▸ Exercise directions
Starting at the line with "Proof. solve_decision. Defined." and going on through the line with "chacha20poly1305_open : bytes → bytes → bytes → bytes → option", reproduce each line in the records below exactly and nothing more.

▸ Source material
= = = = =

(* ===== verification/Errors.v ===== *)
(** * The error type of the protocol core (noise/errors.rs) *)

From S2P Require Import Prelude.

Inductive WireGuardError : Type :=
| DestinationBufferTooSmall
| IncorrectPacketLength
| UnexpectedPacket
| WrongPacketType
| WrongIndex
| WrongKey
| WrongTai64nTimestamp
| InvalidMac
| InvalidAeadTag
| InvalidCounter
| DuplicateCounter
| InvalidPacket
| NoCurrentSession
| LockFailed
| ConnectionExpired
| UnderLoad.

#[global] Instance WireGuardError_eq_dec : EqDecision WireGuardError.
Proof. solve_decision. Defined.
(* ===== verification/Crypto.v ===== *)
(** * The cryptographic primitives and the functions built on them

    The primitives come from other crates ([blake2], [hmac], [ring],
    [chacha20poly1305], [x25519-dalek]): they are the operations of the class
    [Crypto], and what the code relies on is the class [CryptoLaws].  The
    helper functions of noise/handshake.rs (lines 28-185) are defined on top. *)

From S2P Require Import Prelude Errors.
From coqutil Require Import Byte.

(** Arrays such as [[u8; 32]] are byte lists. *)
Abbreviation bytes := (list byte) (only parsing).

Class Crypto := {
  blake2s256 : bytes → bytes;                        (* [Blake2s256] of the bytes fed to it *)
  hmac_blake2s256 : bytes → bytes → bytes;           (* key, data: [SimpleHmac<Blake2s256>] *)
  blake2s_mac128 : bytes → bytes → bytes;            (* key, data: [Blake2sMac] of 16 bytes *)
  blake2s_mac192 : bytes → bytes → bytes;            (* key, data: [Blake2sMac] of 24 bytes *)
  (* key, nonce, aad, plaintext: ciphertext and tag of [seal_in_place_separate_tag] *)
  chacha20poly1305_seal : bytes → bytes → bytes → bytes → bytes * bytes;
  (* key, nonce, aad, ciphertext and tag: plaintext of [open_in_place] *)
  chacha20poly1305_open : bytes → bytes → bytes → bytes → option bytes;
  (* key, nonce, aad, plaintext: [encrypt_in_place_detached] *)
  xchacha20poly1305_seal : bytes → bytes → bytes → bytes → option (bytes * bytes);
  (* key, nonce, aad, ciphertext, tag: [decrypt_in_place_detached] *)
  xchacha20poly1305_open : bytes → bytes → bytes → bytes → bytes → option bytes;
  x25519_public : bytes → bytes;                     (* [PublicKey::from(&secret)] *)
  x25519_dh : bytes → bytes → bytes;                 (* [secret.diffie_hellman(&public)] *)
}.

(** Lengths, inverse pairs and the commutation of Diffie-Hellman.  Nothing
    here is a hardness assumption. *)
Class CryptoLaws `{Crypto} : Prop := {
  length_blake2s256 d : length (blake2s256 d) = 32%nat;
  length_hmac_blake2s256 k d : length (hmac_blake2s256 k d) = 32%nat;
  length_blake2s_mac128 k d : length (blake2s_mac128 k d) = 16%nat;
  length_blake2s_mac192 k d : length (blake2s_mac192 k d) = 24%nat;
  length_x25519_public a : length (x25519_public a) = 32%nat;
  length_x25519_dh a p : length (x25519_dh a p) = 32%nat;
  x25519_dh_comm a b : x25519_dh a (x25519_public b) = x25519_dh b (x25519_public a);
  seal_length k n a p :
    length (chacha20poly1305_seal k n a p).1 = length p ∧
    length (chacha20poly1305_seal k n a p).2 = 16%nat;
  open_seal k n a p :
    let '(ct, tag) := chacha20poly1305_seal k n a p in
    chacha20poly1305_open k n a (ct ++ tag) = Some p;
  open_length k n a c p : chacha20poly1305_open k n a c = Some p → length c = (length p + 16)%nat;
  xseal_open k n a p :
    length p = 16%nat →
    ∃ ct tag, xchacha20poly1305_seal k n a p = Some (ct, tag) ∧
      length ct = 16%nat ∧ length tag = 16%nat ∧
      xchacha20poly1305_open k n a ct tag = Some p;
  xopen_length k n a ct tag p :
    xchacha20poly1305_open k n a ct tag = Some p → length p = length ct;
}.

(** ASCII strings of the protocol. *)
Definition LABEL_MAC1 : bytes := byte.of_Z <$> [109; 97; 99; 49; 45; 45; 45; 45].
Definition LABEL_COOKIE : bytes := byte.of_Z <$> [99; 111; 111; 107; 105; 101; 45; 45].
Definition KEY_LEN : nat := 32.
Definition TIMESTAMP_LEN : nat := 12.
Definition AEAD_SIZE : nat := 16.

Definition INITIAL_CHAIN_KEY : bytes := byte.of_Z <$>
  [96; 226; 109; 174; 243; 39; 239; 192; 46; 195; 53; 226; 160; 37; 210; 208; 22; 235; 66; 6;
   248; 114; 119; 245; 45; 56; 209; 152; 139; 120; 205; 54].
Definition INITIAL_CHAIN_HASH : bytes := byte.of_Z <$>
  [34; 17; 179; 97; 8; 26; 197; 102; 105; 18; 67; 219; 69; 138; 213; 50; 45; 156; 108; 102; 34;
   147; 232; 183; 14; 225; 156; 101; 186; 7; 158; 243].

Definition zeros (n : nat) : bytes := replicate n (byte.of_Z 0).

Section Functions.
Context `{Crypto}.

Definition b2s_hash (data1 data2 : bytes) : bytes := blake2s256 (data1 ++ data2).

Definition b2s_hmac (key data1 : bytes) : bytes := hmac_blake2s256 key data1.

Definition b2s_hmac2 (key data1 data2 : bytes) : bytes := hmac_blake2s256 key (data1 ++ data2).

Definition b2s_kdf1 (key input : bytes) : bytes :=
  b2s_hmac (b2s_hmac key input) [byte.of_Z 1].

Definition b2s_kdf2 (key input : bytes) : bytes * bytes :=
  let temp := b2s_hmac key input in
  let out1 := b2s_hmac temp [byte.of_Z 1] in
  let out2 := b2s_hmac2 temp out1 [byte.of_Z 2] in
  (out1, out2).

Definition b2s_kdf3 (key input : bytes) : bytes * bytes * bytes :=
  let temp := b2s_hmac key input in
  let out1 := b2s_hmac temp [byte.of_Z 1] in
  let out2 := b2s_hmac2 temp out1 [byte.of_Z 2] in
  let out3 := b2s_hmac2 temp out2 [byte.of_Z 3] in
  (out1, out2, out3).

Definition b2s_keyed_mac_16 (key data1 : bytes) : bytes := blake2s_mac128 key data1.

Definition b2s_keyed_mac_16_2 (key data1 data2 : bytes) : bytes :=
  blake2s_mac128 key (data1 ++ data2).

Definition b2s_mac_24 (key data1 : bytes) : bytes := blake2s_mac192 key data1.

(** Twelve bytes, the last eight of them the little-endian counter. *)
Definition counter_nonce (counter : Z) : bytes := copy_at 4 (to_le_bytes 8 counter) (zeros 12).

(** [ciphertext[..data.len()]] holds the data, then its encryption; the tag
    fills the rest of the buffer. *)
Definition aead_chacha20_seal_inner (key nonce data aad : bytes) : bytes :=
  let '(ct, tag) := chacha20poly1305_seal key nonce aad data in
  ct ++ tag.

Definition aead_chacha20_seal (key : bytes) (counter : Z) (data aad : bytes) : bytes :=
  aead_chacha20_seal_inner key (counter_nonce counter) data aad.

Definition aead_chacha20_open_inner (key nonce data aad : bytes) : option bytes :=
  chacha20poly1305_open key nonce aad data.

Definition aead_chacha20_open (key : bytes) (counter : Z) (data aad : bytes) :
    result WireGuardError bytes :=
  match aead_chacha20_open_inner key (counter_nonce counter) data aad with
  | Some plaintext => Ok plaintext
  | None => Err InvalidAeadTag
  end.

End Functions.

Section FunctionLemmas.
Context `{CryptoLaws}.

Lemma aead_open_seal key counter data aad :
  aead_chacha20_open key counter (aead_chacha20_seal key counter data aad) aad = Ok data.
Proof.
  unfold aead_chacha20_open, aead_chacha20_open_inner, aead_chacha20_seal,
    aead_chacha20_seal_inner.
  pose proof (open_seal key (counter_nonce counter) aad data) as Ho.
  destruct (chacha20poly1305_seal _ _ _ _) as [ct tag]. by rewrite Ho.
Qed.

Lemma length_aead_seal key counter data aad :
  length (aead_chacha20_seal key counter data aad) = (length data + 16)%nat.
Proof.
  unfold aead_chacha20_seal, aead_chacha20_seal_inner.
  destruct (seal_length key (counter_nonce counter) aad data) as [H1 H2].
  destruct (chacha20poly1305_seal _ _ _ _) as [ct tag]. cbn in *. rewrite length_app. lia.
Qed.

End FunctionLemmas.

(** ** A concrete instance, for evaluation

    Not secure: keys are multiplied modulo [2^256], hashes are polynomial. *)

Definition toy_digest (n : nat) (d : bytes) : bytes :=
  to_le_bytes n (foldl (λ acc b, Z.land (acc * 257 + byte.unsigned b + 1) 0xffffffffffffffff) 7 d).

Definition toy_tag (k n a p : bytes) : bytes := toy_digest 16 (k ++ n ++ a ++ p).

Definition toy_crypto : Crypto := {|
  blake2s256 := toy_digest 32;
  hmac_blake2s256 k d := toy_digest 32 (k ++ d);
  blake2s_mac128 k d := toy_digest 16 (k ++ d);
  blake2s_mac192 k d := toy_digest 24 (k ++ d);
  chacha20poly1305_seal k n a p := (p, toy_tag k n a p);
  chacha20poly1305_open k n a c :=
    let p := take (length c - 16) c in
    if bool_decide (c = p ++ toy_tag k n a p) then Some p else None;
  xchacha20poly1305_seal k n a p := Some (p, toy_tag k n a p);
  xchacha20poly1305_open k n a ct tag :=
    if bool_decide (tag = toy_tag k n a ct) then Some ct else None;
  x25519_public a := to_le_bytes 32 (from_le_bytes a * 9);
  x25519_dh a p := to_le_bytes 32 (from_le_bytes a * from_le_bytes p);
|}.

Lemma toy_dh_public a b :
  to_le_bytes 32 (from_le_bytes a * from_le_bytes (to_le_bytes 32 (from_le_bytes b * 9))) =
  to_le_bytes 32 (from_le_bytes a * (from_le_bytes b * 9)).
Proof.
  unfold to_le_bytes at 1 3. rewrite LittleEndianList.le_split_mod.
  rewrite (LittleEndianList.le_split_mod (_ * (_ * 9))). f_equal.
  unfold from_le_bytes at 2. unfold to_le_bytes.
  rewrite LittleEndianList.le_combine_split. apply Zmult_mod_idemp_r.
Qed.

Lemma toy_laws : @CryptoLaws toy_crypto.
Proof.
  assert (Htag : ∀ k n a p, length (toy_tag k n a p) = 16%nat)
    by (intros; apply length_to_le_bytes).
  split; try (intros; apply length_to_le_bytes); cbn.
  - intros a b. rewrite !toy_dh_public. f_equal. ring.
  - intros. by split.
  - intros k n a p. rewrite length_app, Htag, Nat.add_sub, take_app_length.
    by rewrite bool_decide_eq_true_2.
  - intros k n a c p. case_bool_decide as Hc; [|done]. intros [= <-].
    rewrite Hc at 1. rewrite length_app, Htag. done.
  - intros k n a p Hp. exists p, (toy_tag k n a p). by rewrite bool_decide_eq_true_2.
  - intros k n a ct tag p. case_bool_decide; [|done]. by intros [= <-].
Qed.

= = = = =

▸ Exercise response
Proof. solve_decision. Defined.
(* ===== verification/Crypto.v ===== *)
(** * The cryptographic primitives and the functions built on them

    The primitives come from other crates ([blake2], [hmac], [ring],
    [chacha20poly1305], [x25519-dalek]): they are the operations of the class
    [Crypto], and what the code relies on is the class [CryptoLaws].  The
    helper functions of noise/handshake.rs (lines 28-185) are defined on top. *)

From S2P Require Import Prelude Errors.
From coqutil Require Import Byte.

(** Arrays such as [[u8; 32]] are byte lists. *)
Abbreviation bytes := (list byte) (only parsing).

Class Crypto := {
  blake2s256 : bytes → bytes;                        (* [Blake2s256] of the bytes fed to it *)
  hmac_blake2s256 : bytes → bytes → bytes;           (* key, data: [SimpleHmac<Blake2s256>] *)
  blake2s_mac128 : bytes → bytes → bytes;            (* key, data: [Blake2sMac] of 16 bytes *)
  blake2s_mac192 : bytes → bytes → bytes;            (* key, data: [Blake2sMac] of 24 bytes *)
  (* key, nonce, aad, plaintext: ciphertext and tag of [seal_in_place_separate_tag] *)
  chacha20poly1305_seal : bytes → bytes → bytes → bytes → bytes * bytes;
  (* key, nonce, aad, ciphertext and tag: plaintext of [open_in_place] *)
  chacha20poly1305_open : bytes → bytes → bytes → bytes → option bytes;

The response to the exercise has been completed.